Cynthia flew us back to New York, and that is where she left us. Richard and I boarded a plane back to London and saw little of her again. She and her producers put money later into the New York run of my Much Ado and Cyrano performances, and on my birthday in 1982 she threw a party for me on the Hudson River, the Circle Line, a generous treat. But when Richard another time attempted to take us out, the four of us with Dale, and insisted he foot the bill, she swore at him and refused to let him pay. She had no reason to hate him, and again she couldn’t bear it because he didn’t retaliate. She could have had a great friendship with the two of us, but perhaps control was more important.

She insisted over one weekend that I sit and watch all thirteen episodes of I, Claudius, which I had never seen. She also did this to Richard when he was out with me at Santa Barbara – he hadn’t seen them either. She and I went out to dinner and left him, which I should never have agreed to. Richard soon switched to one of the 800 other channels!

She had thought Richard was just a passing phase, but she was wrong. The last time I saw her was when I played in Breaking the Code on Broadway, and she came to the first night, and attended the dinner at Sardis afterwards. It was a very hot night and she arrived wearing a cashmere turtle neck with long sleeves; I could see she felt very cold inside. When she saw me arrive with Richard she sat with her back to me and we didn’t speak. Some six years later I heard that she had fallen very ill, with two brain tumours.

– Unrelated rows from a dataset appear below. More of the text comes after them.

(* ===== verification/CrewScenario.v ===== *)
(** * Two consumers and two partitions

    Two orders whose events fall into different partitions, a publisher, and a
    group of two consumers with one partition each, which take turns until
    every event reached the customer. *)

From S2P Require Import Prelude GoStrings Json Models World.
From S2P Require Import Sqlc.
From S2P Require Import Store.
From S2P Require Import OrderService.
From S2P Require Import Spec Concrete.
From S2P Require Import Auth.
From S2P Require Import Publisher Drain.
From S2P Require Import Consumer.
From S2P Require Import KafkaConsumer.
From S2P Require Import System Delivery Liveness Group GroupLiveness.
From S2P Require Import Scenario.

#[local] Existing Instances calm calm_laws calm_jsonb clear_auth clear_auth_laws reliable reliable_laws reliable_delivers.

(** ** A client with some of the partitions *)

Record Reader := mkReader { reader_position : Z → nat; reader_committed : Z → nat; reader_mine : list Z }.

(** The partition of a key: the parity of its last byte. *)
Definition partition_by (key : string) : Z :=
  Z.of_N (N.modulo (byte_val (default "0"%char (String.get (String.length key - 1) key))) 2).

Definition reader_log (w : World) (p : Z) : list KafkaRecord :=
  base.filter (λ rec, rec_topic rec = topic ∧ partition_by (rec_key rec) = p) (rev (w_topic w)).

(** The first of its partitions with something to read. *)
Fixpoint reader_poll (ps : list Z) (w : World) (c : Reader) : Event * Reader :=
  match ps with
  | [] => (NilEvent, c)
  | p :: ps =>
    match reader_log w p !! reader_position c p with
    | Some rec =>
      (MessageEvent (mkMessage (Some topic) p (Z.of_nat (reader_position c p)) (rec_key rec) (rec_value rec)),
       mkReader (set_offset p (S (reader_position c p)) (reader_position c)) (reader_committed c) (reader_mine c))
    | None => reader_poll ps w c
    end
  end.

#[global] Instance shared_reader : ConsumerClient Reader := {|
  partition_of := partition_by;
  position := reader_position;
  committed := reader_committed;
  ctx_Err c := (None, c);
  SubscribeTopics _ c := (Ok tt, mkReader (reader_committed c) (reader_committed c) (reader_mine c));
  Poll _ w c := reader_poll (reader_mine c) w c;
  CommitMessage m c := (Ok tt, mkReader (reader_position c)
    (set_offset (Message_Partition m) (S (Z.to_nat (Message_Offset m))) (reader_committed c)) (reader_mine c))
|}.

(** What a poll of [ps] answers. *)
Lemma reader_poll_cases ps w c :
  (reader_poll ps w c = (NilEvent, c) ∧ ∀ p, p ∈ ps → reader_log w p !! reader_position c p = None) ∨
  ∃ p rec, p ∈ ps ∧ reader_log w p !! reader_position c p = Some rec ∧
    reader_poll ps w c =
      (MessageEvent (mkMessage (Some topic) p (Z.of_nat (reader_position c p)) (rec_key rec) (rec_value rec)),
       mkReader (set_offset p (S (reader_position c p)) (reader_position c)) (reader_committed c) (reader_mine c)).
Proof.
  induction ps as [|p ps IH]; [left; by split; [|intros p ?%elem_of_nil]|]. cbn [reader_poll].
  destruct (reader_log w p !! reader_position c p) as [rec|] eqn:Hrec.
  - right. exists p, rec. split_and!; [by apply list_elem_of_here|done..].
  - destruct IH as [[-> Hnone]|(q & rec & Hq & Hrec' & ->)].
    + left. split; [done|]. intros q [->|Hq]%elem_of_cons; [done|by apply Hnone].
    + right. exists q, rec. split_and!; [by apply list_elem_of_further|done..].
Qed.

#[global] Instance shared_reader_laws : ConsumerClientLaws shared_reader topic.
Proof.
  split; cbn.
  - by intros c e c' [= _ <-].
  - by intros c r c' [= _ <-].
  - by intros c c' [= <-].
  - intros _ w c m c' Hp.
    destruct (reader_poll_cases (reader_mine c) w c) as [[Heq _]|(p & rec & _ & Hrec & Heq)]; rewrite Heq in Hp; [done|].
    injection Hp as <- <-. cbn. split_and!; [done| |intros q; unfold set_offset; by case_bool_decide; subst|done].
    exists rec. split_and!; [exact Hrec|done|done|]. right. f_equal.
    by apply list_elem_of_lookup_2, list_elem_of_filter in Hrec as [[<- _] _].
  - intros _ w c e c' Hp Hm.
    destruct (reader_poll_cases (reader_mine c) w c) as [[Heq _]|(p & rec & _ & _ & Heq)]; rewrite Heq in Hp;
      injection Hp as <- <-; [done|by destruct (Hm _ eq_refl)].
  - by intros m c r c' [= _ <-].
  - by intros m c c' [= <-] p.
  - done.
Qed.

#[global] Instance shared_reader_live : LiveClient shared_reader topic.
Proof.
  refine {| assigned c p := p ∈ reader_mine c |}.
  - intros c. by exists c.
  - intros t w c p rec Hp Hrec.
    destruct (reader_poll_cases (reader_mine c) w c) as [[_ Hnone]|(q & rec' & _ & _ & Heq)]; [|by do 2 eexists].
    specialize (Hnone _ Hp). change (reader_log w p !! reader_position c p = Some rec) in Hrec. congruence.
  - intros t w c m c' Hp. cbn in Hp.
    destruct (reader_poll_cases (reader_mine c) w c) as [[Heq _]|(q & rec & Hq & _ & Heq)]; rewrite Heq in Hp; [done|].
    by injection Hp as <- <-.
  - intros t w c e c' Hp. cbn in Hp.
    destruct (reader_poll_cases (reader_mine c) w c) as [[Heq _]|(q & rec & _ & _ & Heq)]; rewrite Heq in Hp; by injection Hp as _ <-.
  - intros t w c e c' Hp. cbn in Hp.
    destruct (reader_poll_cases (reader_mine c) w c) as [[Heq _]|(q & rec & _ & _ & Heq)]; rewrite Heq in Hp; by injection Hp as <- _.
  - intros m c. by eexists.
Defined.

#[global] Instance shared_reader_informed : InformedClient shared_reader topic.
Proof. by refine {| inform offs c := mkReader (reader_position c) offs (reader_mine c) |}. Defined.

(** ** Two orders *)

Definition order_req2 := mkCreateOrderParams alice_id "key-3" "POST" "/orders" 500 "eur" "a pen".
Definition s3b : World := (CreateOrder order_req2 s3).2.

Lemma run_s3b : program_run topic s3b.
Proof. apply run_call; [apply conforms_CreateOrder|apply run_s3]. Qed.

Definition crew0 : Crew (C := Reader) :=
  mkCrew s3b (λ _, 0%nat) {[ 0%nat := mkReader (λ _, 0%nat) (λ _, 0%nat) [0]; 1%nat := mkReader (λ _, 0%nat) (λ _, 0%nat) [1] ]}.

(** Conditions of a state as tests. *)
Definition fresh_check (k : nat) (w : World) : bool :=
  forallb (λ i, match UUID_Scan (uuid_NewString (w_seed w + i)) with
    | Some id => bool_decide (notification_deliveries (w_db w) !! id = None) &&
        forallb (λ j, negb (bool_decide (UUID_Scan (uuid_NewString (w_seed w + j)) = Some id))) (seq 0 i)
    | None => false
    end) (seq 0 k).

Lemma fresh_ids_check k w : fresh_check k w = true → fresh_ids k w.
Proof.
  intros Hall i Hi. pose proof (proj1 (forallb_forall _ _) Hall i ltac:(apply in_seq; lia)) as Hone. cbv beta in Hone. clear Hall.
  destruct (UUID_Scan _) as [id|]; [|done]. exists id. apply andb_true_iff in Hone as [Hn Hj].
  split_and!; [done|by apply bool_decide_eq_true in Hn|]. intros j Hlt.
  pose proof (proj1 (forallb_forall _ _) Hj j ltac:(apply in_seq; lia)) as Hne. by apply negb_true_iff, bool_decide_eq_false in Hne.
Qed.


(** ** The story *)

Lemma crew0_run : group_run topic (group_of crew0).
Proof.
  destruct run_s3b as (w0 & Hdb & Ht & Hs). exists w0. split_and!; [done..|].
  etransitivity; [refine (rtc_congruence (λ w, mkGroup w (λ _, 0%nat) (∅ : gmap nat (Phase Reader))) _ _ _ _ Hs); intros w1 w2; apply gs_system|].
  eapply rtc_l; [by apply (gs_join topic 1 (mkReader (λ _, 0%nat) (λ _, 0%nat) [1]))|].
  eapply rtc_l; [by apply (gs_join topic 0 (mkReader (λ _, 0%nat) (λ _, 0%nat) [0]))|].
  unfold group_of, crew0. cbn [c_world c_offsets c_clients]. by rewrite fmap_insert, map_fmap_singleton.
Qed.

Lemma crew0_owns i p : owns topic crew0 i p ↔ (i = 0%nat ∧ p = 0) ∨ (i = 1%nat ∧ p = 1).
Proof.
  unfold owns, crew0. cbn [c_clients]. split.
  - intros (c & [[<- <-]|[_ [<- <-]%lookup_singleton_Some]]%lookup_insert_Some & Hp%list_elem_of_singleton); [by left|by right].
  - intros [[-> ->]|[-> ->]]; (eexists; split; [reflexivity|by apply list_elem_of_singleton]).
Qed.

Lemma partition_by_cases key : partition_by key = 0 ∨ partition_by key = 1.
Proof.
  unfold partition_by. generalize (byte_val (default "0"%char (String.get (String.length key - 1) key))). intros n.
  pose proof (N.mod_lt n 2 ltac:(done)) as Hlt. revert Hlt. generalize (n mod 2)%N. intros k Hlt.
  destruct k as [|[?|?|]]; [by left|lia|lia|by right].
Qed.

Lemma crew0_balanced : balanced topic crew0.
Proof.
  split.
  - unfold crew0. cbn [c_clients]. by intros i c p [[<- <-]|[_ [<- <-]%lookup_singleton_Some]]%lookup_insert_Some _.
  - intros i j p [[-> ->]|[-> ->]]%crew0_owns [[-> ?]|[-> ?]]%crew0_owns; done.
  - intros key. destruct (partition_by_cases key) as [Hp|Hp]; [exists 0%nat|exists 1%nat]; apply crew0_owns; auto.
Qed.

Definition rounds0 : list (list nat) := [[0; 1]; [1; 0; 0]; [1; 0]]%nat.

Lemma rounds0_fair : Forall (fair crew0) rounds0.
Proof.
  assert (∀ l, (0 ∈ l)%nat → (1 ∈ l)%nat → fair crew0 l) as Hfair.
  { intros l H0 H1 i. unfold crew0. cbn [c_clients]. rewrite dom_insert_L, dom_singleton_L. set_solver. }
  unfold rounds0. repeat apply Forall_cons_2; try apply Forall_nil_2; apply Hfair; set_solver.
Qed.

Lemma s3b_checks :
  (Z.of_nat (length (pending (w_db s3b))) <=? 10 * Z.of_nat 1) = true ∧
  (length (w_topic s3b) + length (pending (w_db s3b)) <=? length rounds0)%nat = true ∧
  fresh_check (length (concat rounds0)) s3b = true.
Proof. split_and!; vm_compute; reflexivity. Qed.

Lemma eventually_notified_witness :
  ∃ g2 : Crew (C := Reader), dom (c_clients g2) = dom (c_clients crew0) ∧
    dom (outbox_events (w_db (c_world g2))) = dom (outbox_events (w_db s3b)) ∧
    ∀ id e, outbox_events (w_db (c_world g2)) !! id = Some e → settled_event (w_db (c_world g2)) id e.
Proof.
  destruct s3b_checks as (Hpending & Hrounds & Hfresh).
  destruct (eventually_notified topic 10 0 crew0 rounds0) as (w1 & _ & Hmembers & Hdom & Hall).
  - exact crew0_run.
  - exact crew0_balanced.
  - reflexivity.
  - intros i. split; reflexivity.
  - exact (proj1 (Z.leb_le _ _) Hpending).
  - exact rounds0_fair.
  - exact (proj1 (Nat.leb_le _ _) Hrounds).
  - exact (fresh_ids_check _ _ Hfresh).
  - eexists. split; [exact Hmembers|]. split; [exact Hdom|]. intros id e He. exact (proj2 (Hall id e He)).
Defined.

(** Both members had something to read. *)
Example both_read :
  let g2 := crew_run topic (mkCrew (Publisher.Run batch 0 s3b).2 (λ _, 0%nat) (c_clients crew0)) (concat rounds0) in
  c_offsets g2 0 = 2%nat ∧ c_offsets g2 1 = 1%nat ∧ size (notification_deliveries (w_db (c_world g2))) = 3%nat.
Proof. cbv zeta. split_and!; vm_compute; reflexivity. Qed.
(* ===== verification/ApiScenario.v ===== *)
(** * A story over HTTP

    Concrete instances of Redis, of the routing library and of the drivers,
    and a session with the server that an empty environment configures:
    registration, login, an order, its payment, and what is refused. *)

From S2P Require Import Prelude GoStrings Sha256 Json GoTime Models World.
From S2P Require Import Sqlc.
From S2P Require Import Store.
From S2P Require Import OrderService.
From S2P Require Import Spec OrderRefine Evolution Invariants Bookkeeping Concrete.
From S2P Require Import Auth.
From S2P Require Import Publisher.
From S2P Require Import Redis.
From S2P Require Import RateLimit.
From S2P Require Import Lock Http OrderHandlers AuthHandlers Router ApiBehaviour.
From S2P Require Config.
From S2P Require Import AppStart.
From S2P Require Import System.
From S2P Require Import ApiTheorems.
From S2P Require Import Kafka Startup.
From S2P Require Import Scenario.

(** ** Redis: every command runs, a millisecond after the last one *)

Record FakeRedis := mkFakeRedis { fake_now : Z; fake_keys : Keyspace }.

Definition fake_run {A B} (answer : A → result B) (f : Z → Keyspace → A * Keyspace) (r : FakeRedis) : result B * FakeRedis :=
  let now := fake_now r + 1 in
  let '(a, ks) := f now (fake_keys r) in (answer a, mkFakeRedis now ks).

Definition fake_redis : Redis FakeRedis := {|
  SetNX k v ttl := fake_run Ok (set_nx k v ttl);
  Eval script := fake_run Ok script;
  Incr k := fake_run (λ o, match o with Some n => Ok n | None => Err (ErrInfra "not an integer") end) (incr k);
  Expire k ttl := fake_run Ok (expire k ttl);
  Ping r := (Ok tt, r)
|}.

Lemma fake_run_ran {A B} (answer : A → result B) f r a r' :
  fake_run answer f r = (a, r') → ran answer f (fake_now r) (fake_keys r) a (fake_now r') (fake_keys r').
Proof.
  unfold fake_run, ran. destruct (f _ _) as [x ks] eqn:Hf. intros [= <- <-]. cbn [fake_now fake_keys]. rewrite Hf.
  split; [lia|by left].
Qed.

#[global] Instance fake_redis_laws : RedisLaws fake_redis.
Proof.
  refine {| redis_now := fake_now; redis_keys := fake_keys |}; cbn; intros.
  1-4: by eapply fake_run_ran.
  by simplify_eq.
Defined.

(** ** Routes: patterns of segments *)

Fixpoint segments (n : nat) (s : string) : list string :=
  match n with
  | O => []
  | S n' => match cut "/" s with (x, Some rest) => x :: segments n' rest | (x, None) => [x] end
  end.
Definition path_segments (s : string) : list string := segments (S (String.length s)) s.

(** The parameter when the segments match. *)
Fixpoint match_segments (pattern path : list string) : option string :=
  match pattern, path with
  | [], [] => Some ""
  | p :: ps, s :: ss =>
    if bool_decide (p = "{id}") then if bool_decide (s = "") then None else match_segments ps ss ≫= λ _, Some s
    else if bool_decide (p = s) then match_segments ps ss else None
  | _, _ => None
  end.

Fixpoint find_route (i : nat) (keys : list RouteKey) (method path : string) : option (nat * string) :=
  match keys with
  | [] => None
  | (m, pattern) :: keys' =>
    match match_segments (path_segments pattern) (path_segments path) with
    | Some id => if bool_decide (default method m = method) then Some (i, id) else find_route (S i) keys' method path
    | None => find_route (S i) keys' method path
    end
  end.

Definition plain_chi : Chi := {|
  chi_route := find_route 0;
  chi_fallback _ _ rw := http_Error rw "404 page not found" StatusNotFound;
  chi_no_pattern _ _ _ := "";
  prometheus_handler _ _ rw := WriteHeader StatusOK rw
|}.

(** ** Drivers that connect at the second attempt *)

Definition second_try : Drivers nat unit unit unit unit := {|
  pgxpool_ParseConfig url := Ok (mkPoolConfig url 4 0 0 0);
  pgxpool_NewWithConfig _ st := (Ok tt, st);
  Pool_Ping _ st := match st with O => (Err (ErrInfra "connection refused"), 1%nat) | _ => (Ok tt, st) end;
  Pool_Close _ st := st;
  redis_ParseURL url := Ok url;
  redis_NewClient _ := tt;
  Client_Ping _ st := (Ok tt, st);
  Client_Close _ st := st;
  kafka_NewProducer _ := Ok tt;
  kafka_GetMetadata _ st := (None, None, λ topic _, Ok (mkMetadata [1] {[ topic := mkTopicMetadata None [0] ]}), st);
  ProducerHandle_Close _ st := st;
  kafka_NewConsumer _ := Ok tt;
  ConsumerHandle_Close _ st := (Ok tt, st);
  Server_Shutdown _ st := (Ok tt, st);
  retry_wait _ st := (None, st)
|}.

#[local] Existing Instances calm calm_laws clear_auth clear_auth_laws reliable reliable_laws fake_redis plain_chi second_try.

(** ** The session *)

Definition empty_env : Config.Env := λ _, "".
Definition settings : Config.Config := Config.Load id empty_env.
Definition rc : RouterConfig := api_router settings.

Definition api_state : Type := World * FakeRedis.
Definition h0 : api_state := (s0, mkFakeRedis 1000 ∅).

Definition request (method path token key body : string) : Request :=
  mkRequest method path "10.0.0.7:4711"
    ((if bool_decide (token = "") then [] else [("Authorization", "Bearer " +:+ token)])
     ++ (if bool_decide (key = "") then [] else [("Idempotency-Key", key)])) [] (dq body) None "".

Definition send (r : Request) (st : api_state) : ResponseWriter * api_state := NewRouter rc r new_response st.

Definition register_http := request "POST" "/auth/register" "" "" "{'email':'Alice@example.com','password':'secret'}".
Definition h1 : api_state := (send register_http h0).2.

Definition login_http := request "POST" "/auth/login" "" "" "{'email':'alice@example.com','password':'secret'}".
Definition login_answer := send login_http h1.
Definition h2 : api_state := login_answer.2.
Definition token : string :=
  match Decode (rw_body login_answer.1) with Some ms => (string_field "access_token" ms).1 | None => "" end.

Definition order_http := request "POST" "/orders" token "key-1" "{'amount_cents':1999,'currency':'usd','description':'a book'}".
Definition order_answer := send order_http h2.
Definition h3 : api_state := order_answer.2.
Definition http_order_id : string :=
  match Decode (rw_body order_answer.1) with Some ms => (string_field "id" ms).1 | None => "" end.

Definition pay_http (key : string) := request "POST" ("/orders/" +:+ http_order_id +:+ "/pay") token key "".
Definition h4 : api_state := (send (pay_http "key-2") h3).2.

(** The statuses of the session, and of requests that are refused: no token,
    the e-mail again, a path without a route, a preflight, paying again under
    another key; and the payment repeated under its key. *)
Definition status_of (r : Request) (st : api_state) : Z := rw_status (send r st).1.

Example session_statuses :
  (status_of register_http h0, status_of login_http h1, status_of order_http h2, status_of (pay_http "key-2") h3)
  = (201, 200, 201, 200).
Proof. vm_compute. reflexivity. Qed.

Example refused_statuses :
  (status_of (request "GET" "/orders" "" "" "") h3, status_of register_http h1, status_of (request "GET" "/order" "" "" "") h3,
   status_of (pay_http "key-3") h4, status_of (pay_http "key-2") h4)
  = (401, 409, 404, 409, 200).
Proof. vm_compute. reflexivity. Qed.
(* ===== verification/ApiWitnesses.v ===== *)
(** * The theorems about requests at the concrete session

    Each theorem about the lock, the limiter, the router and the start of the
    processes that has hypotheses is applied where they hold. *)

From S2P Require Import Prelude GoStrings Sha256 Json GoTime Models World.
From S2P Require Import Sqlc.
From S2P Require Import Store.
From S2P Require Import OrderService.
From S2P Require Import Spec OrderRefine Evolution Invariants Bookkeeping Concrete.
From S2P Require Import Auth.
From S2P Require Import Publisher.
From S2P Require Import Redis.
From S2P Require Import RateLimit.
From S2P Require Import Lock Http OrderHandlers AuthHandlers Router ApiBehaviour.
From S2P Require Config.
From S2P Require Import AppStart.
From S2P Require Import System.
From S2P Require Import ApiTheorems.
From S2P Require Import Kafka Startup.
From S2P Require Import Scenario ApiScenario.

#[local] Existing Instances calm calm_laws clear_auth clear_auth_laws reliable reliable_laws fake_redis fake_redis_laws
  plain_chi second_try.

(** ** The lock *)

Definition manager : Manager := NewManager 10000000.
Definition redis0 : FakeRedis := mkFakeRedis 1000 ∅.
Definition lock_key : string := orderLockKey "1".
Definition acquired := Acquire manager lock_key (s0, redis0).
Definition lock1 : Lock := mkLock lock_key (uuid_NewString 0).
Definition redis1 : FakeRedis := acquired.2.2.
Definition deadline1 : Z := redis_now redis1 + px (Manager_ttl manager).
Definition locks1 : Locks := mkLocks [(lock1, deadline1)] [Lock_token lock1].

Lemma run_acquired w r key l w' r' :
  (∀ k, HasPrefix k "lock:order:" = true → redis_keys r !! k = None) → HasPrefix key "lock:order:" = true →
  Acquire manager key (w, r) = (Ok l, (w', r')) →
  lock_run manager (r', mkLocks [(l, redis_now r' + px (Manager_ttl manager))] [Lock_token l]).
Proof.
  intros Hempty Hkey Ha. exists r. split; [done|]. apply rtc_once.
  apply (ls_acquire manager w r w' r' key l (mkLocks [] [])); [done|cbn; set_solver|done].
Qed.

Lemma run_lock1 : lock_run manager (redis1, locks1).
Proof.
  apply (run_acquired s0 redis0 lock_key lock1 acquired.2.1 redis1); [by intros|reflexivity|vm_compute; reflexivity].
Qed.

(** The lock is held, and a second client does not get it. *)
Lemma lock_exclusive_witness :
  redis_keys redis1 !! lock_key = Some (Lock_token lock1, Some deadline1) ∧
  (∀ l' w' r', Acquire manager lock_key (s1, redis1) = (Ok l', (w', r')) → deadline1 ≤ redis_now r').
Proof.
  destruct (lock_exclusive manager eq_refl redis1 locks1 run_lock1) as (Hkey & _ & Hno). split.
  - apply (Hkey lock1 deadline1); [apply list_elem_of_here|vm_compute; reflexivity].
  - intros l' w' r'. apply (Hno lock1 deadline1). apply list_elem_of_here.
Defined.

(** ** The limiter *)

Definition ask (st : World * FakeRedis) := Allow New "auth_login" "10.0.0.7" 1 time_Minute st.
Definition first_ask := ask (s0, redis0).
Definition second_ask := ask first_ask.2.
Definition asked : list (Z * result Result) := [(1000, first_ask.1); (1001, second_ask.1)].

Lemma pair_parts {A B C} (x : A * (B * C)) : x = (x.1, (x.2.1, x.2.2)).
Proof. by destruct x as [? []]. Qed.

Lemma run_first : window_run New "auth_login" "10.0.0.7" 1 time_Minute 0 1000 [(1000, first_ask.1)] first_ask.2.2.
Proof.
  assert (window_run New "auth_login" "10.0.0.7" 1 time_Minute 0 1000 [] redis0) as H0.
  { apply wr_start; [split; vm_compute; [done|reflexivity]|reflexivity]. }
  eapply (wr_allow _ _ _ _ _ _ _ [] s0 1000 (next_tick s0) redis0 first_ask.1 first_ask.2.1 first_ask.2.2 H0);
    [reflexivity|reflexivity|apply pair_parts|split; vm_compute; [done|reflexivity]].
Qed.

Lemma run_asked : window_run New "auth_login" "10.0.0.7" 1 time_Minute 0 1000 asked second_ask.2.2.
Proof.
  eapply (wr_allow _ _ _ _ _ _ _ [(1000, first_ask.1)] first_ask.2.1 1001 (next_tick first_ask.2.1) first_ask.2.2 second_ask.1
    second_ask.2.1 second_ask.2.2 run_first); [vm_compute; reflexivity|reflexivity| |split; vm_compute; [done|reflexivity]].
  unfold second_ask. rewrite (surjective_pairing first_ask.2) at 1. apply pair_parts.
Qed.

(** With a limit of one the second request is refused. *)
Lemma limiter_fixed_window_witness :
  asked = [(1000, Ok (mkResult true 1 0 59999000)); (1001, Ok (mkResult false 1 0 59998999))].
Proof.
  destruct (limiter_fixed_window New "auth_login" "10.0.0.7" 1 time_Minute 0 1000 eq_refl asked _ run_asked) as [_ Href].
  rewrite Href; [reflexivity|]. repeat constructor; vm_compute; reflexivity.
Defined.

(** ** Requests *)

Lemma requests_conform_witness : rtc (program_step topic) h2.1 h3.1.
Proof.
  apply (requests_conform topic rc order_http new_response h2). intros l Hl. injection Hl as <-. apply conforms_time_now.
Defined.

Definition anonymous_http : Request := request "GET" "/orders" "" "" "".

Lemma rc_readonly : limiter_readonly rc.
Proof. intros l Hl. injection Hl as <-. apply readonly_time_now. Qed.

Lemma anonymous_no_token : no_token (new_server rc) anonymous_http.
Proof. intros scheme token0 Hf. vm_compute in Hf. discriminate Hf. Qed.

Lemma protected_routes_witness :
  (rw_status (send anonymous_http h3).1 ∈ refusals ∨
   Request_Method anonymous_http = "OPTIONS" ∧ rw_status (send anonymous_http h3).1 = StatusNoContent) ∧
  w_db (send anonymous_http h3).2.1 = w_db h3.1.
Proof.
  apply (protected_routes rc anonymous_http new_response h3 9 "" (Some "GET") "/orders" rc_readonly eq_refl);
    [vm_compute; reflexivity|reflexivity|reflexivity|apply anonymous_no_token].
Defined.

Lemma rate_limited_witness :
  let answer := rateLimitMiddleware (Some New) "auth_login" 1 (handleLogin (new_server rc)) login_http new_response first_ask.2 in
  (rw_status answer.1 = StatusTooManyRequests ∨ rw_status answer.1 = StatusInternalServerError) ∧
  w_db answer.2.1 = w_db first_ask.2.1 ∧
  ∀ next', rateLimitMiddleware (Some New) "auth_login" 1 next' login_http new_response first_ask.2 = answer.
Proof.
  rewrite (surjective_pairing first_ask.2).
  apply (rate_limited New "auth_login" 1 (handleLogin (new_server rc)) login_http new_response 0 1000
    [(1000, first_ask.1)] first_ask.2.1 first_ask.2.2 1001 (next_tick first_ask.2.1) second_ask.1 second_ask.2.1 second_ask.2.2);
    [reflexivity|apply readonly_time_now|reflexivity|apply run_first|vm_compute; reflexivity|vm_compute; reflexivity|reflexivity
    | |split; vm_compute; [done|reflexivity]].
  change (clientIPFromRequest login_http) with "10.0.0.7". unfold second_ask.
  rewrite (surjective_pairing first_ask.2) at 2. apply pair_parts.
Defined.

Definition alice_claims : Claims := mkClaims alice_id "alice@example.com" "customer" alice_id 0 0.
Definition pay_request_http : Request := with_id http_order_id (with_claims alice_claims (pay_http "key-2")).

Definition locking_server : Server := mkServer (cfg_AuthService rc) false (Some manager).

Lemma http_order_id_there : http_order_id ≠ "".
Proof. apply (bool_decide_eq_false_1 _). vm_compute. reflexivity. Qed.

#[local] Opaque http_order_id h3 token.

Lemma pay_and_cancel_locked_witness :
  locked_call manager (Request_id pay_request_http)
    (PayOrder (mkPayOrderParams (Claims_UserID alice_claims) (Claims_Role alice_claims) (Request_id pay_request_http)
       (Header_Get pay_request_http "Idempotency-Key") (Request_Method pay_request_http) (Request_Path pay_request_http)))
    pay_status h3 (handlePayOrder locking_server pay_request_http new_response h3).
Proof.
  destruct (pay_and_cancel_locked locking_server manager pay_request_http new_response h3 alice_claims eq_refl eq_refl eq_refl
    eq_refl http_order_id_there) as [Hpay _]. exact Hpay.
Defined.

(** ** Start-up *)

Lemma Retry_ends_witness :
  ∃ k st', Z.of_nat k < 12 ∧ failed (Open (Config.DatabaseURL settings)) retry_wait (5 * Config.Second) k 0%nat st' ∧
    ((∃ a st1, Open (Config.DatabaseURL settings) st' = (Ok a, st1) ∧
        Retry (Open (Config.DatabaseURL settings)) retry_wait 12 (5 * Config.Second) 0%nat = (Some a, None, st1)) ∨
     (∃ e st1, Open (Config.DatabaseURL settings) st' = (Err e, st1) ∧
        (Z.of_nat k = 12 - 1 ∧ Retry (Open (Config.DatabaseURL settings)) retry_wait 12 (5 * Config.Second) 0%nat = (None, Some e, st1) ∨
         Z.of_nat k < 12 - 1 ∧ ∃ ce st2, retry_wait (5 * Config.Second) st1 = (Some ce, st2) ∧
           Retry (Open (Config.DatabaseURL settings)) retry_wait 12 (5 * Config.Second) 0%nat = (None, Some ce, st2)))).
Proof. apply Retry_ends. lia. Defined.

Definition big_batch_env : Config.Env := λ key, if bool_decide (key = "PUBLISHER_BATCH_SIZE") then "2147483648" else "".

Lemma batch_size_overflow_witness :
  Config_BatchSize (publisher_config (Config.Load id big_batch_env)) = -2147483648 ∧
  is_ok (PublishBatch (publisher_config (Config.Load id big_batch_env)) s3).1 = false.
Proof.
  split; [vm_compute; reflexivity|].
  destruct (batch_size_overflow id big_batch_env) as [_ Hfail]; [vm_compute; split; reflexivity|].
  exact (proj1 (Hfail s3)).
Defined.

I was in San Francisco and Dale, with whom I remained great friends, was in touch: ‘I think she would like to talk to you.’ I called her and we spoke, but that was all: she died several weeks later.

Her mother had remarried some years before, to a Belgian whom no one liked very much. When her mother died the Belgian inherited the mother’s fortune, and when Cynthia died in the late 1980s the Belgian inherited her fortune too. He ended up with the lot.

I reflected that if I had married her I would certainly be worth knowing today – but I would have had ten years of absolute hell.